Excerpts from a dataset
***

(* ===== verification/Base64.v ===== *)
(** [base64.StdEncoding.DecodeString], which skips line ends, and that it undoes
[EncodeToString]. *)

From S2P Require Import Prelude GoStrings GoEncoding.

Definition b64_value (c : ascii) : option Z :=
  if is_upper c then Some (code c - 65)%Z
  else if is_lower c then Some (code c - 71)%Z
  else if is_digit c then Some (code c + 4)%Z
  else if c =c "+" then Some 62%Z
  else if c =c "/" then Some 63%Z
  else None.

(** Four digits at a time; padding only in the last group. *)
Fixpoint b64_groups (s : string) : option string :=
  match s with
  | "" => Some ""
  | String a (String b (String c (String d r))) =>
    x ← b64_value a; y ← b64_value b;
    let b1 := byte_of (x * 4 + y / 16) in
    if c =c "=" then
      if (d =c "=") && bool_decide (r = "") then Some (str1 b1) else None
    else
      z ← b64_value c;
      let b2 := byte_of (y mod 16 * 16 + z / 4) in
      if d =c "=" then
        if bool_decide (r = "") then Some (String b1 (str1 b2)) else None
      else
        w ← b64_value d;
        rest ← b64_groups r;
        Some (String b1 (String b2 (String (byte_of (z mod 4 * 64 + w)) rest)))
  | _ => None
  end.
Definition drop_line_ends : string → string :=
  str_flat_map (λ c, if (c =c CR) || (c =c LF) then "" else str1 c).
Definition StdDecode (s : string) : option string := b64_groups (drop_line_ends s).

Lemma b64_value_char z : (0 ≤ z < 64)%Z → b64_value (b64_char false z) = Some z.
Proof.
  intros Hz. pose proof (b64_code false z Hz) as Hc. unfold b64_value.
  assert (Hplus : (b64_char false z =c "+") = (code (b64_char false z) =? 43)%Z).
  { apply eq_true_iff_eq. rewrite ascii_eqb_true, Z.eqb_eq. split; [by intros ->|].
    intros E. by apply code_inj. }
  assert (Hslash : (b64_char false z =c "/") = (code (b64_char false z) =? 47)%Z).
  { apply eq_true_iff_eq. rewrite ascii_eqb_true, Z.eqb_eq. split; [by intros ->|].
    intros E. by apply code_inj. }
  rewrite Hplus, Hslash. unfold is_upper, is_lower, is_digit, in_range. rewrite Hc.
  destruct (Z.ltb_spec z 26), (Z.ltb_spec z 52), (Z.ltb_spec z 62), (Z.eqb_spec z 62);
    repeat match goal with
    | |- context [(?a <=? ?b)%Z] => destruct (Z.leb_spec a b); [|try lia]
    | |- context [(?a =? ?b)%Z] => destruct (Z.eqb_spec a b); [try lia|try lia]
    end; cbn [andb]; try (f_equal; lia); try lia.
Qed.
Lemma b64_char_not_pad z : (0 ≤ z < 64)%Z → (b64_char false z =c "=") = false.
Proof. intros Hz. apply ascii_eqb_false. by apply b64_not_pad. Qed.
(** A predicate of the digits and of the padding holds of every encoded byte. *)
Lemma base64_forall P url pad s :
  (∀ z, (0 ≤ z < 64)%Z → P (b64_char url z) = true) → P "="%char = true →
  str_forall P (base64 url pad s) = true.
Proof.
  intros Hd Hp. remember (String.length s) as n eqn:Hn. revert s Hn.
  induction (lt_wf n) as [n _ IH]. intros [|a [|b [|c s]]] ->; [done|..]; cbn [base64];
    pose proof (code_split a); try pose proof (code_split b); try pose proof (code_split c);
    cbn [str_forall]; rewrite !Hd by lia; [destruct pad; cbn; by rewrite ?Hp..|].
  cbn [andb]. eapply IH; [|done]. cbn. lia.
Qed.
Lemma b64_char_range url z : (0 ≤ z < 64)%Z → (43 ≤ code (b64_char url z) < 128)%Z.
Proof.
  intros Hz. rewrite b64_code by done.
  destruct (Z.ltb_spec z 26), (Z.ltb_spec z 52), (Z.ltb_spec z 62), (Z.eqb_spec z 62), url; lia.
Qed.
Lemma base64_ascii url pad s : str_forall is_ascii (base64 url pad s) = true.
Proof.
  apply base64_forall; [|done]. intros z Hz. apply Z.ltb_lt. by apply b64_char_range.
Qed.
Lemma str_flat_map_id f s :
  str_forall (λ c, bool_decide (f c = str1 c)) s = true → str_flat_map f s = s.
Proof.
  induction s as [|c s IH]; [done|]. cbn. intros [Hc Hs]%andb_true_iff.
  apply bool_decide_eq_true in Hc. by rewrite Hc, IH.
Qed.
Lemma drop_line_ends_base64 s : drop_line_ends (StdEncoding s) = StdEncoding s.
Proof.
  apply str_flat_map_id, base64_forall; [|done]. intros z Hz. apply bool_decide_eq_true.
  pose proof (b64_char_range false z Hz) as Hr.
  destruct (Ascii.eqb_spec (b64_char false z) CR) as [E|_]; [rewrite E in Hr; change (code CR) with 13%Z in Hr; lia|].
  destruct (Ascii.eqb_spec (b64_char false z) LF) as [E|_]; [rewrite E in Hr; change (code LF) with 10%Z in Hr; lia|].
  done.
Qed.

(** Rebuilding a byte from its digits. *)
Lemma byte_of_is z c : z = code c → byte_of z = c.
Proof. intros ->. apply byte_of_code. Qed.
Lemma first_byte a r :
  (0 ≤ r < 16)%Z → byte_of (code a / 4 * 4 + (code a mod 4 * 16 + r) / 16) = a.
Proof.
  intros Hr. apply byte_of_is. rewrite Z.div_add_l, (Z.div_small r) by lia.
  pose proof (Z.div_mod (code a) 4). lia.
Qed.
Lemma second_byte a b r :
  (0 ≤ r < 4)%Z →
  byte_of ((code a mod 4 * 16 + code b / 16) mod 16 * 16 + (code b mod 16 * 4 + r) / 4) = b.
Proof.
  intros Hr. pose proof (code_split b). apply byte_of_is.
  rewrite Z.add_comm, Z.div_add_l, (Z.div_small r) by lia.
  rewrite (Z.add_comm (code a mod 4 * 16)), Z.mod_add, (Z.mod_small (code b / 16)) by lia.
  pose proof (Z.div_mod (code b) 16). lia.
Qed.
Lemma third_byte b c :
  byte_of ((code b mod 16 * 4 + code c / 64) mod 4 * 64 + code c mod 64) = c.
Proof.
  pose proof (code_split c). apply byte_of_is.
  rewrite (Z.add_comm (code b mod 16 * 4)), Z.mod_add, (Z.mod_small (code c / 64)) by lia.
  pose proof (Z.div_mod (code c) 64). lia.
Qed.

Lemma b64_groups_base64 s : b64_groups (StdEncoding s) = Some s.
Proof.
  unfold StdEncoding. remember (String.length s) as n eqn:Hn. revert s Hn.
  induction (lt_wf n) as [n _ IH]. intros [|a [|b [|c s]]] ->; [done|..]; cbn [base64];
    pose proof (code_split a) as Ha; try pose proof (code_split b) as Hb;
    try pose proof (code_split c) as Hc.
  - cbn [b64_groups]. rewrite !b64_value_char by lia. cbn [mbind option_bind Ascii.eqb Bool.eqb].
    rewrite <-(Z.add_0_r (code a mod 4 * 16)), first_byte by lia. done.
  - cbn [b64_groups]. rewrite !b64_value_char by lia. cbn [mbind option_bind].
    rewrite b64_char_not_pad by lia. cbn [Ascii.eqb Bool.eqb].
    rewrite <-(Z.add_0_r (code b mod 16 * 4)), first_byte, second_byte by lia. done.
  - cbn [b64_groups]. rewrite !b64_value_char by lia. cbn [mbind option_bind].
    rewrite !b64_char_not_pad by lia. cbn [mbind option_bind].
    rewrite (IH (String.length s)) by (cbn; lia || done). cbn [mbind option_bind].
    by rewrite first_byte, second_byte, third_byte by lia.
Qed.

(** Decoding undoes encoding. *)
Lemma StdDecode_encode s : StdDecode (StdEncoding s) = Some s.
Proof. unfold StdDecode. by rewrite drop_line_ends_base64, b64_groups_base64. Qed.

***

PROBLEM:
Each record should be transcribed exactly as it was written.

ANSWER TO THE EXERCISE:
(* ===== verification/Base64.v ===== *)
(** [base64.StdEncoding.DecodeString], which skips line ends, and that it undoes
[EncodeToString]. *)

From S2P Require Import Prelude GoStrings GoEncoding.

Definition b64_value (c : ascii) : option Z :=
  if is_upper c then Some (code c - 65)%Z
  else if is_lower c then Some (code c - 71)%Z
  else if is_digit c then Some (code c + 4)%Z
  else if c =c "+" then Some 62%Z
  else if c =c "/" then Some 63%Z
  else None.

(** Four digits at a time; padding only in the last group. *)
Fixpoint b64_groups (s : string) : option string :=
  match s with
  | "" => Some ""
  | String a (String b (String c (String d r))) =>
    x ← b64_value a; y ← b64_value b;
    let b1 := byte_of (x * 4 + y / 16) in
    if c =c "=" then
      if (d =c "=") && bool_decide (r = "") then Some (str1 b1) else None
    else
      z ← b64_value c;
      let b2 := byte_of (y mod 16 * 16 + z / 4) in
      if d =c "=" then
        if bool_decide (r = "") then Some (String b1 (str1 b2)) else None
      else
        w ← b64_value d;
        rest ← b64_groups r;
        Some (String b1 (String b2 (String (byte_of (z mod 4 * 64 + w)) rest)))
  | _ => None
  end.
Definition drop_line_ends : string → string :=
  str_flat_map (λ c, if (c =c CR) || (c =c LF) then "" else str1 c).
Definition StdDecode (s : string) : option string := b64_groups (drop_line_ends s).

Lemma b64_value_char z : (0 ≤ z < 64)%Z → b64_value (b64_char false z) = Some z.
Proof.
  intros Hz. pose proof (b64_code false z Hz) as Hc. unfold b64_value.
  assert (Hplus : (b64_char false z =c "+") = (code (b64_char false z) =? 43)%Z).
  { apply eq_true_iff_eq. rewrite ascii_eqb_true, Z.eqb_eq. split; [by intros ->|].
    intros E. by apply code_inj. }
  assert (Hslash : (b64_char false z =c "/") = (code (b64_char false z) =? 47)%Z).
  { apply eq_true_iff_eq. rewrite ascii_eqb_true, Z.eqb_eq. split; [by intros ->|].
    intros E. by apply code_inj. }
  rewrite Hplus, Hslash. unfold is_upper, is_lower, is_digit, in_range. rewrite Hc.
  destruct (Z.ltb_spec z 26), (Z.ltb_spec z 52), (Z.ltb_spec z 62), (Z.eqb_spec z 62);
    repeat match goal with
    | |- context [(?a <=? ?b)%Z] => destruct (Z.leb_spec a b); [|try lia]
    | |- context [(?a =? ?b)%Z] => destruct (Z.eqb_spec a b); [try lia|try lia]
    end; cbn [andb]; try (f_equal; lia); try lia.
Qed.
Lemma b64_char_not_pad z : (0 ≤ z < 64)%Z → (b64_char false z =c "=") = false.
Proof. intros Hz. apply ascii_eqb_false. by apply b64_not_pad. Qed.
(** A predicate of the digits and of the padding holds of every encoded byte. *)
Lemma base64_forall P url pad s :
  (∀ z, (0 ≤ z < 64)%Z → P (b64_char url z) = true) → P "="%char = true →
  str_forall P (base64 url pad s) = true.
Proof.
  intros Hd Hp. remember (String.length s) as n eqn:Hn. revert s Hn.
  induction (lt_wf n) as [n _ IH]. intros [|a [|b [|c s]]] ->; [done|..]; cbn [base64];
    pose proof (code_split a); try pose proof (code_split b); try pose proof (code_split c);
    cbn [str_forall]; rewrite !Hd by lia; [destruct pad; cbn; by rewrite ?Hp..|].
  cbn [andb]. eapply IH; [|done]. cbn. lia.
Qed.
Lemma b64_char_range url z : (0 ≤ z < 64)%Z → (43 ≤ code (b64_char url z) < 128)%Z.
Proof.
  intros Hz. rewrite b64_code by done.
  destruct (Z.ltb_spec z 26), (Z.ltb_spec z 52), (Z.ltb_spec z 62), (Z.eqb_spec z 62), url; lia.
Qed.
Lemma base64_ascii url pad s : str_forall is_ascii (base64 url pad s) = true.
Proof.
  apply base64_forall; [|done]. intros z Hz. apply Z.ltb_lt. by apply b64_char_range.
Qed.
Lemma str_flat_map_id f s :
  str_forall (λ c, bool_decide (f c = str1 c)) s = true → str_flat_map f s = s.
Proof.
  induction s as [|c s IH]; [done|]. cbn. intros [Hc Hs]%andb_true_iff.
  apply bool_decide_eq_true in Hc. by rewrite Hc, IH.
Qed.
Lemma drop_line_ends_base64 s : drop_line_ends (StdEncoding s) = StdEncoding s.
Proof.
  apply str_flat_map_id, base64_forall; [|done]. intros z Hz. apply bool_decide_eq_true.
  pose proof (b64_char_range false z Hz) as Hr.
  destruct (Ascii.eqb_spec (b64_char false z) CR) as [E|_]; [rewrite E in Hr; change (code CR) with 13%Z in Hr; lia|].
  destruct (Ascii.eqb_spec (b64_char false z) LF) as [E|_]; [rewrite E in Hr; change (code LF) with 10%Z in Hr; lia|].
  done.
Qed.

(** Rebuilding a byte from its digits. *)
Lemma byte_of_is z c : z = code c → byte_of z = c.
Proof. intros ->. apply byte_of_code. Qed.
Lemma first_byte a r :
  (0 ≤ r < 16)%Z → byte_of (code a / 4 * 4 + (code a mod 4 * 16 + r) / 16) = a.
Proof.
  intros Hr. apply byte_of_is. rewrite Z.div_add_l, (Z.div_small r) by lia.
  pose proof (Z.div_mod (code a) 4). lia.
Qed.
Lemma second_byte a b r :
  (0 ≤ r < 4)%Z →
  byte_of ((code a mod 4 * 16 + code b / 16) mod 16 * 16 + (code b mod 16 * 4 + r) / 4) = b.
Proof.
  intros Hr. pose proof (code_split b). apply byte_of_is.
  rewrite Z.add_comm, Z.div_add_l, (Z.div_small r) by lia.
  rewrite (Z.add_comm (code a mod 4 * 16)), Z.mod_add, (Z.mod_small (code b / 16)) by lia.
  pose proof (Z.div_mod (code b) 16). lia.
Qed.
Lemma third_byte b c :
  byte_of ((code b mod 16 * 4 + code c / 64) mod 4 * 64 + code c mod 64) = c.
Proof.
  pose proof (code_split c). apply byte_of_is.
  rewrite (Z.add_comm (code b mod 16 * 4)), Z.mod_add, (Z.mod_small (code c / 64)) by lia.
  pose proof (Z.div_mod (code c) 64). lia.
Qed.

Lemma b64_groups_base64 s : b64_groups (StdEncoding s) = Some s.
Proof.
  unfold StdEncoding. remember (String.length s) as n eqn:Hn. revert s Hn.
  induction (lt_wf n) as [n _ IH]. intros [|a [|b [|c s]]] ->; [done|..]; cbn [base64];
    pose proof (code_split a) as Ha; try pose proof (code_split b) as Hb;
    try pose proof (code_split c) as Hc.
  - cbn [b64_groups]. rewrite !b64_value_char by lia. cbn [mbind option_bind Ascii.eqb Bool.eqb].
    rewrite <-(Z.add_0_r (code a mod 4 * 16)), first_byte by lia. done.
  - cbn [b64_groups]. rewrite !b64_value_char by lia. cbn [mbind option_bind].
    rewrite b64_char_not_pad by lia. cbn [Ascii.eqb Bool.eqb].
    rewrite <-(Z.add_0_r (code b mod 16 * 4)), first_byte, second_byte by lia. done.
  - cbn [b64_groups]. rewrite !b64_value_char by lia. cbn [mbind option_bind].
    rewrite !b64_char_not_pad by lia. cbn [mbind option_bind].
    rewrite (IH (String.length s)) by (cbn; lia || done). cbn [mbind option_bind].
    by rewrite first_byte, second_byte, third_byte by lia.
Qed.

(** Decoding undoes encoding. *)
Lemma StdDecode_encode s : StdDecode (StdEncoding s) = Some s.
Proof. unfold StdDecode. by rewrite drop_line_ends_base64, b64_groups_base64. Qed.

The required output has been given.